Source records
──────

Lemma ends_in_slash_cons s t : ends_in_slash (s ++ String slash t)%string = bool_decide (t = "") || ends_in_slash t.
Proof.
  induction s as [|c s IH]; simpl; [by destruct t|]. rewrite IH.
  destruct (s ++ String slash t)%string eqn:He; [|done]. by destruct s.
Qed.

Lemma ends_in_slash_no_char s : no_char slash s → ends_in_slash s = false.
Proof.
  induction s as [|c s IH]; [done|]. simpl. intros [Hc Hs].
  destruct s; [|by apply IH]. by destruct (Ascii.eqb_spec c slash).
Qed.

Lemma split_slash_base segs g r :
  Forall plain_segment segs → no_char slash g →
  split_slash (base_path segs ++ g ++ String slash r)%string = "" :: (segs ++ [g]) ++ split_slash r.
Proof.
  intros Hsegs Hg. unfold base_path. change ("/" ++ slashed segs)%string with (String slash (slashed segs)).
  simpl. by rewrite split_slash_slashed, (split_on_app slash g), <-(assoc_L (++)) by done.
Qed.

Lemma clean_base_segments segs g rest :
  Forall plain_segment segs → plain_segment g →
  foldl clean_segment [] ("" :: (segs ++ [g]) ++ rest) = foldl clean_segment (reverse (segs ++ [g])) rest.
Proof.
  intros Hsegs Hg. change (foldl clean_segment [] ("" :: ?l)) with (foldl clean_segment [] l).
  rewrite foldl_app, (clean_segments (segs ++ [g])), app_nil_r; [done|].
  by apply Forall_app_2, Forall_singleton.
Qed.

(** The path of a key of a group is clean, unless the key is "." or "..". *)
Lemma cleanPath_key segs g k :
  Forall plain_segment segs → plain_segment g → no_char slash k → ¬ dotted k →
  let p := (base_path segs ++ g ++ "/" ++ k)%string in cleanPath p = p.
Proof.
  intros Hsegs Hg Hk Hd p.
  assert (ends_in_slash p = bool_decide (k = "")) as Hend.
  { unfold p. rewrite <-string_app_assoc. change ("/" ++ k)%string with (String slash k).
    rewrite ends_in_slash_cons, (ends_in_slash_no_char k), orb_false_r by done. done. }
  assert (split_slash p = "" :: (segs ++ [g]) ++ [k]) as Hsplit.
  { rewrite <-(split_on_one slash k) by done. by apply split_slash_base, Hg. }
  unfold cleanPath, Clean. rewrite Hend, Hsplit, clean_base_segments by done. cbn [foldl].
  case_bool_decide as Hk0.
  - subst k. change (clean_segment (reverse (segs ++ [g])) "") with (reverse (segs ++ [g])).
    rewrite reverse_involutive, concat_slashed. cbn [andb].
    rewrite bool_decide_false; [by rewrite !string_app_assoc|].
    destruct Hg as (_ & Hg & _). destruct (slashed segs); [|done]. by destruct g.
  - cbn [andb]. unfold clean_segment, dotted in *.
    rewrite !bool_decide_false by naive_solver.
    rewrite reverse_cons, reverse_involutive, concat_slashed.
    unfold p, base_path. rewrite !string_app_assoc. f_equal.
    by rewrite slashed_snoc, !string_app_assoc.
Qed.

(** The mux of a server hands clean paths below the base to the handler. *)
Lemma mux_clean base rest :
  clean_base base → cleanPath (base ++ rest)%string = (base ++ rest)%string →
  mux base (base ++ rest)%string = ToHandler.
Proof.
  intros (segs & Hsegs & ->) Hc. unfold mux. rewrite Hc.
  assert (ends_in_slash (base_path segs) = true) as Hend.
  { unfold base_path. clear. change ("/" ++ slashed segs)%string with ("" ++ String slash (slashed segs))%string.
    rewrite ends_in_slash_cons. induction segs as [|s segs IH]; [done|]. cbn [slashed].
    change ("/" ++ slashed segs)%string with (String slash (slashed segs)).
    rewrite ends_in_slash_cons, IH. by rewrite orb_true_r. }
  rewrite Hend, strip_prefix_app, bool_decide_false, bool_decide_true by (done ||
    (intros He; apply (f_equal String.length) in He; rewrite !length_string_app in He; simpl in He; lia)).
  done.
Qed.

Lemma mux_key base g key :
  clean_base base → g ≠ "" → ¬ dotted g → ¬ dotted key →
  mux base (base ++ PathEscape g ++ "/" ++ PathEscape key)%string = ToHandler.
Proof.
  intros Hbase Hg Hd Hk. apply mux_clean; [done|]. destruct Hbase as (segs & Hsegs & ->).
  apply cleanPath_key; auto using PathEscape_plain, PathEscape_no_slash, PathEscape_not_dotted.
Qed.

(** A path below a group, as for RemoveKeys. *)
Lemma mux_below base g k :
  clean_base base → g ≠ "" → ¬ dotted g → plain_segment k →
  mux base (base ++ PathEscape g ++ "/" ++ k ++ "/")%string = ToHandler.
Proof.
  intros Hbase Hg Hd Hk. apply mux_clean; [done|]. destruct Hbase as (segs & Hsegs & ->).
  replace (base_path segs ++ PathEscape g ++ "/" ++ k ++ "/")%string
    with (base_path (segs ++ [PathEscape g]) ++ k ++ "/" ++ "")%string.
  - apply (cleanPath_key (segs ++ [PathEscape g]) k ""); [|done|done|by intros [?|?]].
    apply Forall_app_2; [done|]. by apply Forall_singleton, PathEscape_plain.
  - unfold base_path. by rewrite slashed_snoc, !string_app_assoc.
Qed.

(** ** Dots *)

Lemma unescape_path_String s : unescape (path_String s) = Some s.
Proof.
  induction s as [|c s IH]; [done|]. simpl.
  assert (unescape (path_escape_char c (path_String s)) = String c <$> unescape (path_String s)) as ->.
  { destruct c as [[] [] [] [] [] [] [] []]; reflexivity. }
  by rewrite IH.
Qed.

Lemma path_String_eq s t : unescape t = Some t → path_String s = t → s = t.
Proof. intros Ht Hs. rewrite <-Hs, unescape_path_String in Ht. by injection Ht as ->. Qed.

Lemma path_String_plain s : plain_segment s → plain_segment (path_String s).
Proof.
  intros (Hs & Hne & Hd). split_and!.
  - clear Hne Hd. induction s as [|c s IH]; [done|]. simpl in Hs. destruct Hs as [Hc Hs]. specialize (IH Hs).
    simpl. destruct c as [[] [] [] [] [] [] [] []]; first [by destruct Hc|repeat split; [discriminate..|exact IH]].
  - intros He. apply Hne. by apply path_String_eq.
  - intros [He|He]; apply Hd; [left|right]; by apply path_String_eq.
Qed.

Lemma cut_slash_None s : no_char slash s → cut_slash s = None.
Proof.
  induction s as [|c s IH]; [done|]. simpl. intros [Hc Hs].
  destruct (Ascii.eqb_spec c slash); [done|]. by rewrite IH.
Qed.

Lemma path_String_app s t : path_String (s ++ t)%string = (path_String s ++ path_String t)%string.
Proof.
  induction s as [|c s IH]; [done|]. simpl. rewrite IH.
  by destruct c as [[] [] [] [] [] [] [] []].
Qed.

──────

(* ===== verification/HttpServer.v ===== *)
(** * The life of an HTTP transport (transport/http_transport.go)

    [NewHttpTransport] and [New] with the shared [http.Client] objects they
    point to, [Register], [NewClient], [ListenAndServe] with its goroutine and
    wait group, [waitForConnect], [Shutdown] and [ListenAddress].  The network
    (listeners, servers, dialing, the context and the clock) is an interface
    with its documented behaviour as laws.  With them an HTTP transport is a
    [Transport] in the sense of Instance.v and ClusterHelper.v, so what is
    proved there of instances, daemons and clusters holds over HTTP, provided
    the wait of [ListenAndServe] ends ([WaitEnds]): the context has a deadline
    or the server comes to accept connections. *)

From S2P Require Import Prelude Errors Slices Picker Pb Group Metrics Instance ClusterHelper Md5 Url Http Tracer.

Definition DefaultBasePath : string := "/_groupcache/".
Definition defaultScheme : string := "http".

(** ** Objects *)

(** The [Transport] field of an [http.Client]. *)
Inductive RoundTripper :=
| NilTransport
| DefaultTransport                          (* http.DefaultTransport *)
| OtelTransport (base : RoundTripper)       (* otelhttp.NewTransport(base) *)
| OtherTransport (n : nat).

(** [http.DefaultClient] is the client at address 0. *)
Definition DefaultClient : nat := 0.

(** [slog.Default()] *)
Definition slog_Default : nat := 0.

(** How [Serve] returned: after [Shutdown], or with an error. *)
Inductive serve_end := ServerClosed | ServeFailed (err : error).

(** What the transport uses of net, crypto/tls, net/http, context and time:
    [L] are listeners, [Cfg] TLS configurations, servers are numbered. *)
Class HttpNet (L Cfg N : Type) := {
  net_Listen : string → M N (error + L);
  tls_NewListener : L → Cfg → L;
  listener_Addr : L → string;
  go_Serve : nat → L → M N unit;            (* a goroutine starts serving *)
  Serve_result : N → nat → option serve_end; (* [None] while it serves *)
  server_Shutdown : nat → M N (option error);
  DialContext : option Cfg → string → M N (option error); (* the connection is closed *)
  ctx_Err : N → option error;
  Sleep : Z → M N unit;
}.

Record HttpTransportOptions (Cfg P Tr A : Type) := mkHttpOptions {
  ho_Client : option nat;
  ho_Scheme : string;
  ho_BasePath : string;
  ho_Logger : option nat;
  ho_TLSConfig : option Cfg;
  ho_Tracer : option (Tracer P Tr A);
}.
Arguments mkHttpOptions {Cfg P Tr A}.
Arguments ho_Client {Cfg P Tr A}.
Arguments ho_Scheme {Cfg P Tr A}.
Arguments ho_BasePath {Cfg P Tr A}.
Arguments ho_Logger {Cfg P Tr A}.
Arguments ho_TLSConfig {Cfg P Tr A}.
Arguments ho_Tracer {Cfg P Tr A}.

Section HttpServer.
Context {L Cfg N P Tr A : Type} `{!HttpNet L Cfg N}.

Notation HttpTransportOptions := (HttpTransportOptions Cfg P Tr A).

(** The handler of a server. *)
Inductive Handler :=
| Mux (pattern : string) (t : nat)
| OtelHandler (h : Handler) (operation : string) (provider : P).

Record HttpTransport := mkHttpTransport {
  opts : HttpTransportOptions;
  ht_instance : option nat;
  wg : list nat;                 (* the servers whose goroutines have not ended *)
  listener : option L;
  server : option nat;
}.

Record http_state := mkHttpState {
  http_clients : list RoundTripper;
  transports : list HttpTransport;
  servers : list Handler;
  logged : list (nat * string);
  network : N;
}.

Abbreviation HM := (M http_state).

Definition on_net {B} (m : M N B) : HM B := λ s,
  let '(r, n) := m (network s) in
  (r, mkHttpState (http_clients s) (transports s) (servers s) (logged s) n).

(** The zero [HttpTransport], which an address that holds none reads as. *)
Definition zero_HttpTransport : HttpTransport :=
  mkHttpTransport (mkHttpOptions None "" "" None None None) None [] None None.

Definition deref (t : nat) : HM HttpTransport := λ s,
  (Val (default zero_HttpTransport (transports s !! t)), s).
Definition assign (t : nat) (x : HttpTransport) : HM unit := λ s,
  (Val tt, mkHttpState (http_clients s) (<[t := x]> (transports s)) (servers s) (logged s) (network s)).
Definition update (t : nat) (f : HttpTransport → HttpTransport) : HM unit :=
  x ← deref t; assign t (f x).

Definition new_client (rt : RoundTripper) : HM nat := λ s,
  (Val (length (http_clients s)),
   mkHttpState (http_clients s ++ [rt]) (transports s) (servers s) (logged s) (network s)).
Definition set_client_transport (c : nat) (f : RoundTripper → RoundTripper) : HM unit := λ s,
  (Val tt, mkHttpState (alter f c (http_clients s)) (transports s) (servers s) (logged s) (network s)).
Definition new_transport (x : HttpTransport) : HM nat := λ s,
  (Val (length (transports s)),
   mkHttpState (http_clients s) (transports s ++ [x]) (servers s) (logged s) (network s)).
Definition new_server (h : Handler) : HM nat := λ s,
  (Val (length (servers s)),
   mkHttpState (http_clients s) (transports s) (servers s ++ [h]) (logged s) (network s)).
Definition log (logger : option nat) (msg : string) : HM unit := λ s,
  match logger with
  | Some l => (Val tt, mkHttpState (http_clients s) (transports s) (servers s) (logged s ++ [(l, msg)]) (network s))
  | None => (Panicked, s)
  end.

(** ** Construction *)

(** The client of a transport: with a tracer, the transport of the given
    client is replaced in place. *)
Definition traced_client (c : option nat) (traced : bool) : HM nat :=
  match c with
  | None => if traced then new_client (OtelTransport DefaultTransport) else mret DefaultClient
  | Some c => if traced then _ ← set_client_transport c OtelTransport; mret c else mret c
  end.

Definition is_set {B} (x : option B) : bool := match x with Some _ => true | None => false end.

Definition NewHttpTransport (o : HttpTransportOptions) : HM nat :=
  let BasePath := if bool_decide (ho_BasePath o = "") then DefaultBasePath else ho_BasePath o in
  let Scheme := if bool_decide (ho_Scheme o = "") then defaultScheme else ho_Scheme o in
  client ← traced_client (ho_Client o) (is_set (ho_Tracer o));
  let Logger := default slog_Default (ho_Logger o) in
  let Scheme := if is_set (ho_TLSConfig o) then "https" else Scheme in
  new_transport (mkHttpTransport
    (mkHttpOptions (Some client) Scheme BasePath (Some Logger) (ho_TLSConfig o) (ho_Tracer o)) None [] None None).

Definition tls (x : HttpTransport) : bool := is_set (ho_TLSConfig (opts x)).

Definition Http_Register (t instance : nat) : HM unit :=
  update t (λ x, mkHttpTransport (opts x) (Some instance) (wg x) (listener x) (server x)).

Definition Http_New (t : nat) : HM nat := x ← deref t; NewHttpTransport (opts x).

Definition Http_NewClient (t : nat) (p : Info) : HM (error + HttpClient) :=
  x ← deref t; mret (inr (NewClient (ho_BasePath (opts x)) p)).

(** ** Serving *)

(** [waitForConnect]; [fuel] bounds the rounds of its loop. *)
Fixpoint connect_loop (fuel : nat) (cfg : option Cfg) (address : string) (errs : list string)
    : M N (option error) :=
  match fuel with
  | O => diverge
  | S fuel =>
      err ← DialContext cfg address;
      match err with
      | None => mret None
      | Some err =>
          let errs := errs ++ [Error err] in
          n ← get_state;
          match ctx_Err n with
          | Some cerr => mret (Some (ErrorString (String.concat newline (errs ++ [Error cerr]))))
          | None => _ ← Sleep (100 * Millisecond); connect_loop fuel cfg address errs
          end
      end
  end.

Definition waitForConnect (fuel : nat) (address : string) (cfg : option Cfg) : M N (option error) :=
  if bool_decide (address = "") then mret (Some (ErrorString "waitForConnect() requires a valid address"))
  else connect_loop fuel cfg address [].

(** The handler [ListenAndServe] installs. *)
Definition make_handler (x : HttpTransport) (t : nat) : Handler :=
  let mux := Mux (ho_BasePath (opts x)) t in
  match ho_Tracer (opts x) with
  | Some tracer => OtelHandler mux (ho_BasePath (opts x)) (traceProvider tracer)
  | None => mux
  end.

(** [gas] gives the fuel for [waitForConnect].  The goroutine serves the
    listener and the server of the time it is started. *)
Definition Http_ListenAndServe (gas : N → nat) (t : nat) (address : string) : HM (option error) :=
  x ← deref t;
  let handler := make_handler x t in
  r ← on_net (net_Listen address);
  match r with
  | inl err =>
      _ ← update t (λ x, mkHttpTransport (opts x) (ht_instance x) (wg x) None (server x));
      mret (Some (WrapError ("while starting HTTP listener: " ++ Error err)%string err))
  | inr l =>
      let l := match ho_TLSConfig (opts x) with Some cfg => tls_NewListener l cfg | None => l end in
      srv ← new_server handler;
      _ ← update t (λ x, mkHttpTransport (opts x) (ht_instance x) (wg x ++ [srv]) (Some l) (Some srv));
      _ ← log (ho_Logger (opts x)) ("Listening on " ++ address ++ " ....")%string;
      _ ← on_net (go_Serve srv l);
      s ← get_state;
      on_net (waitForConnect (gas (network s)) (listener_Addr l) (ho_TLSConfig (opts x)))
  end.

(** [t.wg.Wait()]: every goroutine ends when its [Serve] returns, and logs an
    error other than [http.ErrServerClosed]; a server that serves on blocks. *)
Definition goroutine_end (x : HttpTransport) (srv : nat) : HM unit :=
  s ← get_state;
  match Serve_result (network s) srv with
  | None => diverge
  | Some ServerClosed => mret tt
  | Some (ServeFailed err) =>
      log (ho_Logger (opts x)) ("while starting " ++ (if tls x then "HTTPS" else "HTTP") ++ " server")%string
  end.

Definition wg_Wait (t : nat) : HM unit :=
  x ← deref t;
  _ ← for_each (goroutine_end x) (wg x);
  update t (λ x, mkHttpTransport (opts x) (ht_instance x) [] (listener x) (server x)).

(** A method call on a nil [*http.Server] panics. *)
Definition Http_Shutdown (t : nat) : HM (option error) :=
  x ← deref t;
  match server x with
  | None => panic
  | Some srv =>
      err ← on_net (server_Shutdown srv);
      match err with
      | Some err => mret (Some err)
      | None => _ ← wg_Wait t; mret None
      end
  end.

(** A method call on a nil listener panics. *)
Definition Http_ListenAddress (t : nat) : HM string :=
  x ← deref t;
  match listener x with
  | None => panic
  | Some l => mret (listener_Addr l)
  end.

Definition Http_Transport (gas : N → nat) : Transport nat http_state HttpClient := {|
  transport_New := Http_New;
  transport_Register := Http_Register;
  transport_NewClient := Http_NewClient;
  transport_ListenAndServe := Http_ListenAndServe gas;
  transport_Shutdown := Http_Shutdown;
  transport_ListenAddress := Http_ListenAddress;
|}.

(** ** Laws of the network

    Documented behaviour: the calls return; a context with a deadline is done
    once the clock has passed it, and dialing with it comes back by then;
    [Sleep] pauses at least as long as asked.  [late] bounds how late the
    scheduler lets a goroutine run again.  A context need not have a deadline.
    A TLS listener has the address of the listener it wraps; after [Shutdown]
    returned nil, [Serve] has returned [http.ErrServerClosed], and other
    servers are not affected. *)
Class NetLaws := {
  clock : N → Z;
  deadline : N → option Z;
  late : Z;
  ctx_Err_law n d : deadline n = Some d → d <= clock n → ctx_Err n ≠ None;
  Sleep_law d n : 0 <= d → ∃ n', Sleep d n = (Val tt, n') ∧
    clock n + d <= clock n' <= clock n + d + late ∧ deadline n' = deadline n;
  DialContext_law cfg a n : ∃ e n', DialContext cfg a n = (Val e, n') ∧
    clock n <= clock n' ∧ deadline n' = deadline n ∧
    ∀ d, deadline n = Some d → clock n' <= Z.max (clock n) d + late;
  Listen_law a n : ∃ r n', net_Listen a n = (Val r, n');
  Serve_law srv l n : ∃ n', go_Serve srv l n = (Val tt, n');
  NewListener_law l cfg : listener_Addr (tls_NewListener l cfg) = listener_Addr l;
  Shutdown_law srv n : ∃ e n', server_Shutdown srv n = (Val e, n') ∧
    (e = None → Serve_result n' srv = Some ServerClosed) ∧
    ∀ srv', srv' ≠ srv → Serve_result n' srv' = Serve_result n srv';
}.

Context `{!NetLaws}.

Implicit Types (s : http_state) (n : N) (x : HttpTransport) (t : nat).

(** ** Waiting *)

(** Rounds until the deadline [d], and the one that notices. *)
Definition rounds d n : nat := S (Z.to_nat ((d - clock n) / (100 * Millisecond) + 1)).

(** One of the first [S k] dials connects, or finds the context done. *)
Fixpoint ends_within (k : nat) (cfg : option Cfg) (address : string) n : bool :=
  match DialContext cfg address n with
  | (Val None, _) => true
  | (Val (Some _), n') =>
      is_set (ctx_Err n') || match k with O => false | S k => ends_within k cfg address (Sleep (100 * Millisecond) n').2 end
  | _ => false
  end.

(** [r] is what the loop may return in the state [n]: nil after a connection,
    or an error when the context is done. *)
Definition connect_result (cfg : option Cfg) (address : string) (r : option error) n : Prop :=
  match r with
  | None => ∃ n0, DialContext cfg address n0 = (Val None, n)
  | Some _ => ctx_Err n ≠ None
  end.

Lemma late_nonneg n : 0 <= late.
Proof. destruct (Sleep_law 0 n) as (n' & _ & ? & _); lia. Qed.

──────

### Problem requirements
Your task is to restate, word for word, only those lines above that fall between the line holding "servers : list Handler;" and the line holding "(r, mkHttpState (http_clients", inclusive.

### Solution
  servers : list Handler;
  logged : list (nat * string);
  network : N;
}.

Abbreviation HM := (M http_state).

Definition on_net {B} (m : M N B) : HM B := λ s,
  let '(r, n) := m (network s) in
  (r, mkHttpState (http_clients s) (transports s) (servers s) (logged s) n).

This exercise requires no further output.